What you have to do: When the string "kernel" occurs in a line of the records, show that line.
::: Extracted entries :::
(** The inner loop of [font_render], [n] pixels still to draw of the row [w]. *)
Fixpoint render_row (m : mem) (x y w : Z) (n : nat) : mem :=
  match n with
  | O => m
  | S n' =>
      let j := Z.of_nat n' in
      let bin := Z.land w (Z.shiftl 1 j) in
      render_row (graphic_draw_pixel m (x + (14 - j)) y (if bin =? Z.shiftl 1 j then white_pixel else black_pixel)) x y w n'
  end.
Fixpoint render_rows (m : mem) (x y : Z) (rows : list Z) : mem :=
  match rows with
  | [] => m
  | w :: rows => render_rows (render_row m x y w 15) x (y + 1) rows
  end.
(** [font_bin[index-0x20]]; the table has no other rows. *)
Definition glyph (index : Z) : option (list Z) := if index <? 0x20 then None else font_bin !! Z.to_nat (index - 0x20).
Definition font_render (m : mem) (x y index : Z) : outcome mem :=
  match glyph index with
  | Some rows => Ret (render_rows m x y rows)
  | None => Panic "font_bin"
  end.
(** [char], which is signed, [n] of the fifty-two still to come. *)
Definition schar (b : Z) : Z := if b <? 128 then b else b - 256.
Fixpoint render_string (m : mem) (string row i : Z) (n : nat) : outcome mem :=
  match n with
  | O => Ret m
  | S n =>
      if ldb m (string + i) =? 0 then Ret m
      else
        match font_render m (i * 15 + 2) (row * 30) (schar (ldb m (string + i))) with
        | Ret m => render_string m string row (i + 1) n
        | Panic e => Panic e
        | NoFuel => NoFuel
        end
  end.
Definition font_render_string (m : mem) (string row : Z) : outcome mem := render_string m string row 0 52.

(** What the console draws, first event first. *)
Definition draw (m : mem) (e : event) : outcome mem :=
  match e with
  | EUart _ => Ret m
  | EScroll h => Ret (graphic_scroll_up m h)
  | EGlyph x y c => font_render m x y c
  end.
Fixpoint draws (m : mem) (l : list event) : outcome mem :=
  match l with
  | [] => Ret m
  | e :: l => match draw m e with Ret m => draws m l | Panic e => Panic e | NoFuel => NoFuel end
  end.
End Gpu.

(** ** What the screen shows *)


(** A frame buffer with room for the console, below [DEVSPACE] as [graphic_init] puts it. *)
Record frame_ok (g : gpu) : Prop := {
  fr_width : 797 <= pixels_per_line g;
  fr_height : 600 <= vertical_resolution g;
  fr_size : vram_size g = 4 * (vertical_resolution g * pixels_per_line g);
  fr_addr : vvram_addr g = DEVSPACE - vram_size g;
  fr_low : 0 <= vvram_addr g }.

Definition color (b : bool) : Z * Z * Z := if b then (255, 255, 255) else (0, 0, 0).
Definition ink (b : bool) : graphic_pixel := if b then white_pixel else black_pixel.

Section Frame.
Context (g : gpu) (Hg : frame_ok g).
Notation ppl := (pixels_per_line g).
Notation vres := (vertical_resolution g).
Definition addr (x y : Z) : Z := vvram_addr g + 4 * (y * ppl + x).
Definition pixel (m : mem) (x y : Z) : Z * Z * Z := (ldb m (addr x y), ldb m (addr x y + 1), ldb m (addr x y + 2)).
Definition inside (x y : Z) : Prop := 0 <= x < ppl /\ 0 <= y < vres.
:::
::: Extracted entries :::
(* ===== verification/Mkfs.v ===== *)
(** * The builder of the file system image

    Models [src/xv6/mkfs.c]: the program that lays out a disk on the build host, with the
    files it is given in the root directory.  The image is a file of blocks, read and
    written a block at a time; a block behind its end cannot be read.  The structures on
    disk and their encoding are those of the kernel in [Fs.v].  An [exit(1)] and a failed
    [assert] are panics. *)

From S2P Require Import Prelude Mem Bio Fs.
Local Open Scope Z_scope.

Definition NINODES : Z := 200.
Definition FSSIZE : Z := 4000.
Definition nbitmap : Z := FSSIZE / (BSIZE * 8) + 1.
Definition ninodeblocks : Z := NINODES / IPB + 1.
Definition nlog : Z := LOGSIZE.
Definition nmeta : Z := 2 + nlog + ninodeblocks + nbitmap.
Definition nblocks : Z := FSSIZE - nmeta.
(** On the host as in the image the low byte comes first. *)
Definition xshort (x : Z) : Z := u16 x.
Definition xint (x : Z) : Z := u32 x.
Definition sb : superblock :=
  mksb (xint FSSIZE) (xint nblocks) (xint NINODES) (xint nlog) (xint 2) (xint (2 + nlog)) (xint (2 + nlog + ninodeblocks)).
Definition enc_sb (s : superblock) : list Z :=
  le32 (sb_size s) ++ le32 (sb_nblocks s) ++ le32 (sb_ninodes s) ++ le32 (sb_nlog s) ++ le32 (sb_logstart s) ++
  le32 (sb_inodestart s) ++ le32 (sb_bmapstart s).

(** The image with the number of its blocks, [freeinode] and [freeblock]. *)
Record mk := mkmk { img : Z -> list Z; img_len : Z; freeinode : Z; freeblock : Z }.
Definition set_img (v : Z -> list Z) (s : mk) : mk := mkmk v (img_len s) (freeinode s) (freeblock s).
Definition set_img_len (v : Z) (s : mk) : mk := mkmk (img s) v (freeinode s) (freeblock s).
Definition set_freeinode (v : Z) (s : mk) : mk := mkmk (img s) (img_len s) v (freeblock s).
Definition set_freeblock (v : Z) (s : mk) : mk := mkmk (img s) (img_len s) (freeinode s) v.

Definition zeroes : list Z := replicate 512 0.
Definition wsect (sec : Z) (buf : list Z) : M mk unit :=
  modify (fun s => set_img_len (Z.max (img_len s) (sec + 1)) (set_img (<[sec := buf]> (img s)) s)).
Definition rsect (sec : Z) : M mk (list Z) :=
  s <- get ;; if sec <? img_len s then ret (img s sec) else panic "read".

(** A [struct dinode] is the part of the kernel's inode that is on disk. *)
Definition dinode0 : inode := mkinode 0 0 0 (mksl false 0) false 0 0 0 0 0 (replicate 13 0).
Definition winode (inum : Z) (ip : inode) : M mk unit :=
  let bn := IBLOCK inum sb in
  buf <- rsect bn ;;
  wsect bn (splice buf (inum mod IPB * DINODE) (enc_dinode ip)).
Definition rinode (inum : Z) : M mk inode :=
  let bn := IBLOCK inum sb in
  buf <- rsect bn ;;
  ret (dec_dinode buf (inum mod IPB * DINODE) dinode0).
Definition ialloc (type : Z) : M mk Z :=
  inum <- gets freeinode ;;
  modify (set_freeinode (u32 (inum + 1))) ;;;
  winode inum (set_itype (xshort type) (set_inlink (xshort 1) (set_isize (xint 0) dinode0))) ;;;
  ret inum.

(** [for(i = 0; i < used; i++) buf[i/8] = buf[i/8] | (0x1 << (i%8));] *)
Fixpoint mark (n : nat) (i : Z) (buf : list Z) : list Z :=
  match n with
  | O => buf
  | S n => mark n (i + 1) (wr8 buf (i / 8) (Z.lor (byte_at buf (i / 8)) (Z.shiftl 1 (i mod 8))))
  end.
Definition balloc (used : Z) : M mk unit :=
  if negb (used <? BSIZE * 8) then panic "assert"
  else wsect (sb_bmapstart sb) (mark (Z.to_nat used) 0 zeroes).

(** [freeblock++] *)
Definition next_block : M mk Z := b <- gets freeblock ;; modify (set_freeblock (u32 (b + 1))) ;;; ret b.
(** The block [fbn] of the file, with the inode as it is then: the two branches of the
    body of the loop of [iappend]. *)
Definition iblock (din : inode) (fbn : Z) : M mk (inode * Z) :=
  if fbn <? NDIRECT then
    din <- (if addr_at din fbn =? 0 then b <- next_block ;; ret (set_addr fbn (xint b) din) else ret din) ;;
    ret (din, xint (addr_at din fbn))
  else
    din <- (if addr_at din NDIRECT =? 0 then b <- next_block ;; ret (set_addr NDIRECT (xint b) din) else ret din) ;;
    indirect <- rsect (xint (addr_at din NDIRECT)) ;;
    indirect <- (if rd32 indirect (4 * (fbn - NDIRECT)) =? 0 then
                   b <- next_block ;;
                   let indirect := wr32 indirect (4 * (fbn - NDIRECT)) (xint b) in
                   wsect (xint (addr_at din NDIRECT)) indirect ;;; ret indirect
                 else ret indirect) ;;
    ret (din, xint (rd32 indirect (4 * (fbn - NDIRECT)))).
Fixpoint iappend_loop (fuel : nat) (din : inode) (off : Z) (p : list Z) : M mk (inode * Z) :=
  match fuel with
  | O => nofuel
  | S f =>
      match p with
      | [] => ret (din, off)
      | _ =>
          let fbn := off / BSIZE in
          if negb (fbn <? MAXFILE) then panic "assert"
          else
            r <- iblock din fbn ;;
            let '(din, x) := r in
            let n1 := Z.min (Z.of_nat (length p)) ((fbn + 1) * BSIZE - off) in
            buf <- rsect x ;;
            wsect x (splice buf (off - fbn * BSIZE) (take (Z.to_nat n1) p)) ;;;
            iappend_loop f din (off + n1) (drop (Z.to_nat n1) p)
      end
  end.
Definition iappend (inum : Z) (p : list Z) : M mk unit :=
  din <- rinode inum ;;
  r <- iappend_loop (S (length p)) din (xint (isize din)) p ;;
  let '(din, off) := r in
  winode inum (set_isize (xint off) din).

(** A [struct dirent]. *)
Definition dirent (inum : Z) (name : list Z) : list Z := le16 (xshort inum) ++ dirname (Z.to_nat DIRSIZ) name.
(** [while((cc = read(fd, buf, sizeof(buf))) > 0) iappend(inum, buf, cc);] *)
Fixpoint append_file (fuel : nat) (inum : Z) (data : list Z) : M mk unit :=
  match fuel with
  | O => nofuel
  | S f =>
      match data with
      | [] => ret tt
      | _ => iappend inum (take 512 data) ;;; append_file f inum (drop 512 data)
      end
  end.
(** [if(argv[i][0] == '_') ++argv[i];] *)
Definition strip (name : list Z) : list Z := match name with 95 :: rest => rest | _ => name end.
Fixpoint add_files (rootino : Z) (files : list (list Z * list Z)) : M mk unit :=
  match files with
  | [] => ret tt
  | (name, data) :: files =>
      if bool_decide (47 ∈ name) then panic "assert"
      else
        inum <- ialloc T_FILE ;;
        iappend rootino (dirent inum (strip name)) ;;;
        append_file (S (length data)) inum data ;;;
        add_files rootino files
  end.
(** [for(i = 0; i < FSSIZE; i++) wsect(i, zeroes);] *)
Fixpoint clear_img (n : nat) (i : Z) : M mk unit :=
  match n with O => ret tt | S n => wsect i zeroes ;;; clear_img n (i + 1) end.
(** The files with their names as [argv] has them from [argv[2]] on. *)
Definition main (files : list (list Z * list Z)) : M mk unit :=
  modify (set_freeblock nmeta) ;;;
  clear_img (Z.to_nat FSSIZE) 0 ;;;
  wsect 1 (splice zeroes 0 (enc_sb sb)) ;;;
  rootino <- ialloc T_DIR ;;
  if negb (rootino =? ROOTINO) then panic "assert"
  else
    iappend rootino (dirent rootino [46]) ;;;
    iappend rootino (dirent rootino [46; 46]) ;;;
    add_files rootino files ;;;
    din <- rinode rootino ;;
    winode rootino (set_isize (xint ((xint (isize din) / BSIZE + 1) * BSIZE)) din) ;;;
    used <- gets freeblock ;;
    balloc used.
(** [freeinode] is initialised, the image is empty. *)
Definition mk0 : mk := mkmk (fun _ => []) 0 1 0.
:::
::: Extracted entries :::
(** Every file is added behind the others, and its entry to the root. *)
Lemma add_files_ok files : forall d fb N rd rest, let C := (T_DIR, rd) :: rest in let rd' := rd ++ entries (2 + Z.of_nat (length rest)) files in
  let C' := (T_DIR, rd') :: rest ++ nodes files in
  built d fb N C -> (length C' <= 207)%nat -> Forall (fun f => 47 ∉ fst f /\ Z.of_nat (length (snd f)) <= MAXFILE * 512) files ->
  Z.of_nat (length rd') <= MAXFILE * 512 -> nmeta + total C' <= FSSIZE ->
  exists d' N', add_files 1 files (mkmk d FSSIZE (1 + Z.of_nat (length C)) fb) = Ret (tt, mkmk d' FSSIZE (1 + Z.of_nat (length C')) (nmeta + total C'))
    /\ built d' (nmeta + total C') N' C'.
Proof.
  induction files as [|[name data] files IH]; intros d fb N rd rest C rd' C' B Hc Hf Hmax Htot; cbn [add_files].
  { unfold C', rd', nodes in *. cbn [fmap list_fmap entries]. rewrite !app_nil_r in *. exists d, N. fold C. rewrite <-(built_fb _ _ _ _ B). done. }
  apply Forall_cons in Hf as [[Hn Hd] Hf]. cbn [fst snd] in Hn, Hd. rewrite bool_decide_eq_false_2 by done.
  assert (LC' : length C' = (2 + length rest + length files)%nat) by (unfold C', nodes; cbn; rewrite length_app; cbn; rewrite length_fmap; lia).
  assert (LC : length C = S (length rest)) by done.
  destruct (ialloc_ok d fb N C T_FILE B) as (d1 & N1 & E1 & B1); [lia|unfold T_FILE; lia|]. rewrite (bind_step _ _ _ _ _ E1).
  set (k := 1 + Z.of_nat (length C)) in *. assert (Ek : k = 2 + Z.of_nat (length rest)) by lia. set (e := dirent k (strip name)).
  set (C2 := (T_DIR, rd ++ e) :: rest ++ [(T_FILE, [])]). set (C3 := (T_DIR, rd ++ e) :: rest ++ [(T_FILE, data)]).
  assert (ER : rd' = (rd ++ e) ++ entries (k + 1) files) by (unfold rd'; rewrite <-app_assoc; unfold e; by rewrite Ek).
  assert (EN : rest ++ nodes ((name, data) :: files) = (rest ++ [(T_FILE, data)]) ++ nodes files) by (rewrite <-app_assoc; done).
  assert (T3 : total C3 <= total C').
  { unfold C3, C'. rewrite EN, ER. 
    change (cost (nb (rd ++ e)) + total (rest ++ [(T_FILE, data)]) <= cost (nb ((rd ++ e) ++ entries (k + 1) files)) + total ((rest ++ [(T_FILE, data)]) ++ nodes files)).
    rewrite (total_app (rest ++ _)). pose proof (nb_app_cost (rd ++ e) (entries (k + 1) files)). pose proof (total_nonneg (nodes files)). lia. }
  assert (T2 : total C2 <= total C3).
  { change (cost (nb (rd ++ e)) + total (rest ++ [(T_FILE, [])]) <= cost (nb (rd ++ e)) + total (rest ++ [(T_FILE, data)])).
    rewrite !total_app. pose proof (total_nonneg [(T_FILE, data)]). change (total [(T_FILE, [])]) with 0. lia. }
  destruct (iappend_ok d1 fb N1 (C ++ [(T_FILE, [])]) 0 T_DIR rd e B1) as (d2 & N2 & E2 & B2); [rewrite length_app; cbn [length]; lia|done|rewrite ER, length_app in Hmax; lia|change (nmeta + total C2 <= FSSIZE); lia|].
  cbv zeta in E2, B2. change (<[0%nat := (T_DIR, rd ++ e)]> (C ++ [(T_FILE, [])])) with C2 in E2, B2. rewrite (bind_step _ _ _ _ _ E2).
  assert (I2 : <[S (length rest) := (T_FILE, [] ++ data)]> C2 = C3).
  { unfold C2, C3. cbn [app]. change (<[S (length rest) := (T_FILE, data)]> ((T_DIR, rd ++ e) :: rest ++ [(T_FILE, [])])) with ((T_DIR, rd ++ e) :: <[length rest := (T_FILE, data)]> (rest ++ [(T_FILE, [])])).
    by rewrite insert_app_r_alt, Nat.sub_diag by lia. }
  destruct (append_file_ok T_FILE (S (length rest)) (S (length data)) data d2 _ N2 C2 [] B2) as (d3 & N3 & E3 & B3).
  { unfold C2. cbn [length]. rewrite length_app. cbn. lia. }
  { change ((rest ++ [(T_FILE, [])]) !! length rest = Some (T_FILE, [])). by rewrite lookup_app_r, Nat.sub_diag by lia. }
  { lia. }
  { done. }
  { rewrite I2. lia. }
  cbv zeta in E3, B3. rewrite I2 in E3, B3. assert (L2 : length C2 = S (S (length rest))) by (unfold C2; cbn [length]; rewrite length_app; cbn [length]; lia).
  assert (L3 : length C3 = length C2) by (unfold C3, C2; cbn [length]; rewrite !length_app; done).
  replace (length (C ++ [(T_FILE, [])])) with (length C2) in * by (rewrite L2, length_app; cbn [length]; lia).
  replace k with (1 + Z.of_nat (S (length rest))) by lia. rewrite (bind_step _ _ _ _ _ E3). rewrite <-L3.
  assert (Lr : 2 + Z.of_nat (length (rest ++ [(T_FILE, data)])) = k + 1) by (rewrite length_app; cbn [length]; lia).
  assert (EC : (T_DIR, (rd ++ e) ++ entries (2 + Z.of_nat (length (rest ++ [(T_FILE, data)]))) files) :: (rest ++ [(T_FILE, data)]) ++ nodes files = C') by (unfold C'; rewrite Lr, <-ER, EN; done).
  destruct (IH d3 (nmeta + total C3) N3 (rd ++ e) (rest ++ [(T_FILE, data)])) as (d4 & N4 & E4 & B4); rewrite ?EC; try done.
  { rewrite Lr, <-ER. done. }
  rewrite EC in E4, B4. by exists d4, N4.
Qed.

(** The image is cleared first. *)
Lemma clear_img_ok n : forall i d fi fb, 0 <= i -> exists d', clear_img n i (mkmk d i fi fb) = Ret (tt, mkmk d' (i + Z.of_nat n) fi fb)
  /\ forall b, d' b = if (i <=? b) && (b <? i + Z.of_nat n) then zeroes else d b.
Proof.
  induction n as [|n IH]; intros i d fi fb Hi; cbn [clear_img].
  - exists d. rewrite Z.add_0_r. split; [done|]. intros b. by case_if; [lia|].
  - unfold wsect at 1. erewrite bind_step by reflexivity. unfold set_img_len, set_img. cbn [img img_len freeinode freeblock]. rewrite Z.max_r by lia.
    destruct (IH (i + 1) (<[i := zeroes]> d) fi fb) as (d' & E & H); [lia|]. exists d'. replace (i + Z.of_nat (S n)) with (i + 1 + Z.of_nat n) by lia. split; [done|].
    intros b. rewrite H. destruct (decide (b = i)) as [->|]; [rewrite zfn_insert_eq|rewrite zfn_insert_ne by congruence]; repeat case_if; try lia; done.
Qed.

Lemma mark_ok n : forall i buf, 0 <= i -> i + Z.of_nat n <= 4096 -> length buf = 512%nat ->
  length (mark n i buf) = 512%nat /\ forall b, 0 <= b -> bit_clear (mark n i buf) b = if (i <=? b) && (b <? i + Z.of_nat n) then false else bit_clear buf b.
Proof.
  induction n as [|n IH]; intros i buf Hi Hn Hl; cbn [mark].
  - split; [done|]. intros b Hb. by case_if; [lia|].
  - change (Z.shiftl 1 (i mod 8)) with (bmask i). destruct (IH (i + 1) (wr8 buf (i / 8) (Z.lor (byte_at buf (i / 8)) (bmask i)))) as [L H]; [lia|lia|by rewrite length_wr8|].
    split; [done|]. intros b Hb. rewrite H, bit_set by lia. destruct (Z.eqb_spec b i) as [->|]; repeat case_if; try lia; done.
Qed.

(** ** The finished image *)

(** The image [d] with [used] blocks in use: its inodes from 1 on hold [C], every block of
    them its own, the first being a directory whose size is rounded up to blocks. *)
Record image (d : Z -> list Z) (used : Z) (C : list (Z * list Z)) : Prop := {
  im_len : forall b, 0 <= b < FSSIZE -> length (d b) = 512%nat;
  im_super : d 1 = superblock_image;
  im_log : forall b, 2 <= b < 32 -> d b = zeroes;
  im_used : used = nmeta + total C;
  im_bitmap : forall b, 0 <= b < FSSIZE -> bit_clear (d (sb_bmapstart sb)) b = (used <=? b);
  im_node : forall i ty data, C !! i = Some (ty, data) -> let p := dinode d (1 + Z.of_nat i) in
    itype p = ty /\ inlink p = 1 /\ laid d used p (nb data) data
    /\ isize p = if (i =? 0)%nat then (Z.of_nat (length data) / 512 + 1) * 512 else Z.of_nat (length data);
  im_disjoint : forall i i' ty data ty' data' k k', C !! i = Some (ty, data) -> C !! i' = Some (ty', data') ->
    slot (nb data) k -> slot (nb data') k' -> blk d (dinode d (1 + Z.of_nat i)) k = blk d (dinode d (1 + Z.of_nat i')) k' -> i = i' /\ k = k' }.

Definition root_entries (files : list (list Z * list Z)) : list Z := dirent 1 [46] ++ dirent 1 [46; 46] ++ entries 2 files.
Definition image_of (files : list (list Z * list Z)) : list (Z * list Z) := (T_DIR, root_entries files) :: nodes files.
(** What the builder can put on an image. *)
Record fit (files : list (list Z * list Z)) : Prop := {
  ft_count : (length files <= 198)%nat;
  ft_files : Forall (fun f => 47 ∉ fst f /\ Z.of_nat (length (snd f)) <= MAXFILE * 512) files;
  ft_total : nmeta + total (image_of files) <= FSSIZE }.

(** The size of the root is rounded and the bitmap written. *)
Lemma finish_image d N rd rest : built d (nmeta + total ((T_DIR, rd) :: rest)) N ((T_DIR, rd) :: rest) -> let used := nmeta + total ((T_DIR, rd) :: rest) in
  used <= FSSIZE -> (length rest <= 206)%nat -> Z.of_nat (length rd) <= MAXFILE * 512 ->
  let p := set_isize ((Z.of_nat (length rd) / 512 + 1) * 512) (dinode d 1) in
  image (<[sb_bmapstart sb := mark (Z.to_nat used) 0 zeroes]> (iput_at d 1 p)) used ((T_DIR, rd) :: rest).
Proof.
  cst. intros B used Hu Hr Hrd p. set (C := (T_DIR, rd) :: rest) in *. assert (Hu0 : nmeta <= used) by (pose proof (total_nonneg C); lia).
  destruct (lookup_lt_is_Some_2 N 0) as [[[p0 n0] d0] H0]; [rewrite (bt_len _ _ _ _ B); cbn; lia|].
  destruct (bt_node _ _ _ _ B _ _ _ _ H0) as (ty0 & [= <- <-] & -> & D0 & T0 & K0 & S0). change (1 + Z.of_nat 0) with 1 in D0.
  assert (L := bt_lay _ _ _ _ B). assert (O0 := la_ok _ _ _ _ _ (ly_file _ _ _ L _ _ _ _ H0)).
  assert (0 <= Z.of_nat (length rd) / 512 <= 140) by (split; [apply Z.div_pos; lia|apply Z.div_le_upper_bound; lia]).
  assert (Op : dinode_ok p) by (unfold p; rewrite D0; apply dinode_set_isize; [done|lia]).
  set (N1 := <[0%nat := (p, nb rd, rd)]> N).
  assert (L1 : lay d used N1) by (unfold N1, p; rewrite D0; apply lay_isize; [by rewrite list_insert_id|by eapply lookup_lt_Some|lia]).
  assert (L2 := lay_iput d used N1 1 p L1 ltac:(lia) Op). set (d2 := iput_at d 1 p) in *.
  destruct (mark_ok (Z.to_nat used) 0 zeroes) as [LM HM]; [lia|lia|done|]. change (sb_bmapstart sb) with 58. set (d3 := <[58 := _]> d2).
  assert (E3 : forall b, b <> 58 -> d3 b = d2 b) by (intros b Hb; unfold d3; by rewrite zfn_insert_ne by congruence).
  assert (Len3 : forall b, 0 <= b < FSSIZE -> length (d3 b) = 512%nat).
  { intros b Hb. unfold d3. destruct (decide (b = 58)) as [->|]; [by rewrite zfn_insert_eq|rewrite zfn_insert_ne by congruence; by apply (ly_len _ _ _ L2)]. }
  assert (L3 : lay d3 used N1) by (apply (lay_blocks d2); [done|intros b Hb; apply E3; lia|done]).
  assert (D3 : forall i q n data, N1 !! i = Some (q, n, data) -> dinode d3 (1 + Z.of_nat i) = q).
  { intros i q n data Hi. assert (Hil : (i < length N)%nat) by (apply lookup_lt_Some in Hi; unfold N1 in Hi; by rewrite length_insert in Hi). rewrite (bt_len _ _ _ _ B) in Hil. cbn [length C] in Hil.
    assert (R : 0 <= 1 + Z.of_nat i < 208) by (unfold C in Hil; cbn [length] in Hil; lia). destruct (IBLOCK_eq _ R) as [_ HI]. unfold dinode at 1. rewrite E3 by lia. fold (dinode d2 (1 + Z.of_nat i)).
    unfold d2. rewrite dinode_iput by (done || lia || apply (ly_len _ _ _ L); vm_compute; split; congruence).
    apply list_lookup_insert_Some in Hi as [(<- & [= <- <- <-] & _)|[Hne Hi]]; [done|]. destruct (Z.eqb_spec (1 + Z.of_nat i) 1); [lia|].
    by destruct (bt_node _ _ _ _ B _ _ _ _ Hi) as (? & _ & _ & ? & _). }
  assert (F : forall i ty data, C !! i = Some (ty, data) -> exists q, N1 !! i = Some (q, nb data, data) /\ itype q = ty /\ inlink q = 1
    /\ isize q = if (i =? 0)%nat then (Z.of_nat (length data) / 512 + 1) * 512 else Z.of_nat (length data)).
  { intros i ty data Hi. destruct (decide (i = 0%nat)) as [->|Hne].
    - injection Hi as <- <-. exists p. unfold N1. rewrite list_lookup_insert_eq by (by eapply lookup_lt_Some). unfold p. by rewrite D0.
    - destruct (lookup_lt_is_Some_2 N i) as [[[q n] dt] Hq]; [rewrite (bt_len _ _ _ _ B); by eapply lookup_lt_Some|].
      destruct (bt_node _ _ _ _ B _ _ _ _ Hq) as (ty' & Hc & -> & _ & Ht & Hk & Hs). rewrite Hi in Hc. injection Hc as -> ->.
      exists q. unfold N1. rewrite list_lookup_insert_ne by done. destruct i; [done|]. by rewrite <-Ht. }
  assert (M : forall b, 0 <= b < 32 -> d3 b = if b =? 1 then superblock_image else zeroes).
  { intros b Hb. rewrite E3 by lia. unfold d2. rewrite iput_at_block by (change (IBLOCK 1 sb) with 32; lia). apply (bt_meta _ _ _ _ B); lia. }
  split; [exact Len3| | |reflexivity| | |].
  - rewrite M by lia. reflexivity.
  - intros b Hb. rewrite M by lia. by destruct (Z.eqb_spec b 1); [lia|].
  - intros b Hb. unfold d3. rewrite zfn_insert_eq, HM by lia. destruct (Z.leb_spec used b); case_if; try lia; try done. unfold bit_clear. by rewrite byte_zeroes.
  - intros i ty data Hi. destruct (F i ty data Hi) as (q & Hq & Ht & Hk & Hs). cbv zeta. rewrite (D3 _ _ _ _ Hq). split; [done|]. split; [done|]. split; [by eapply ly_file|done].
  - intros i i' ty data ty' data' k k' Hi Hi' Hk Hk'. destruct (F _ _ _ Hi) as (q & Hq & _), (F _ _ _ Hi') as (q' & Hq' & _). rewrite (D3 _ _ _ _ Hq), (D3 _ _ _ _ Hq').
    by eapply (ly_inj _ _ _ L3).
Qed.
:::
Answer section:
    disk and their encoding are those of the kernel in [Fs.v].  An [exit(1)] and a failed
(** A [struct dinode] is the part of the kernel's inode that is on disk. *)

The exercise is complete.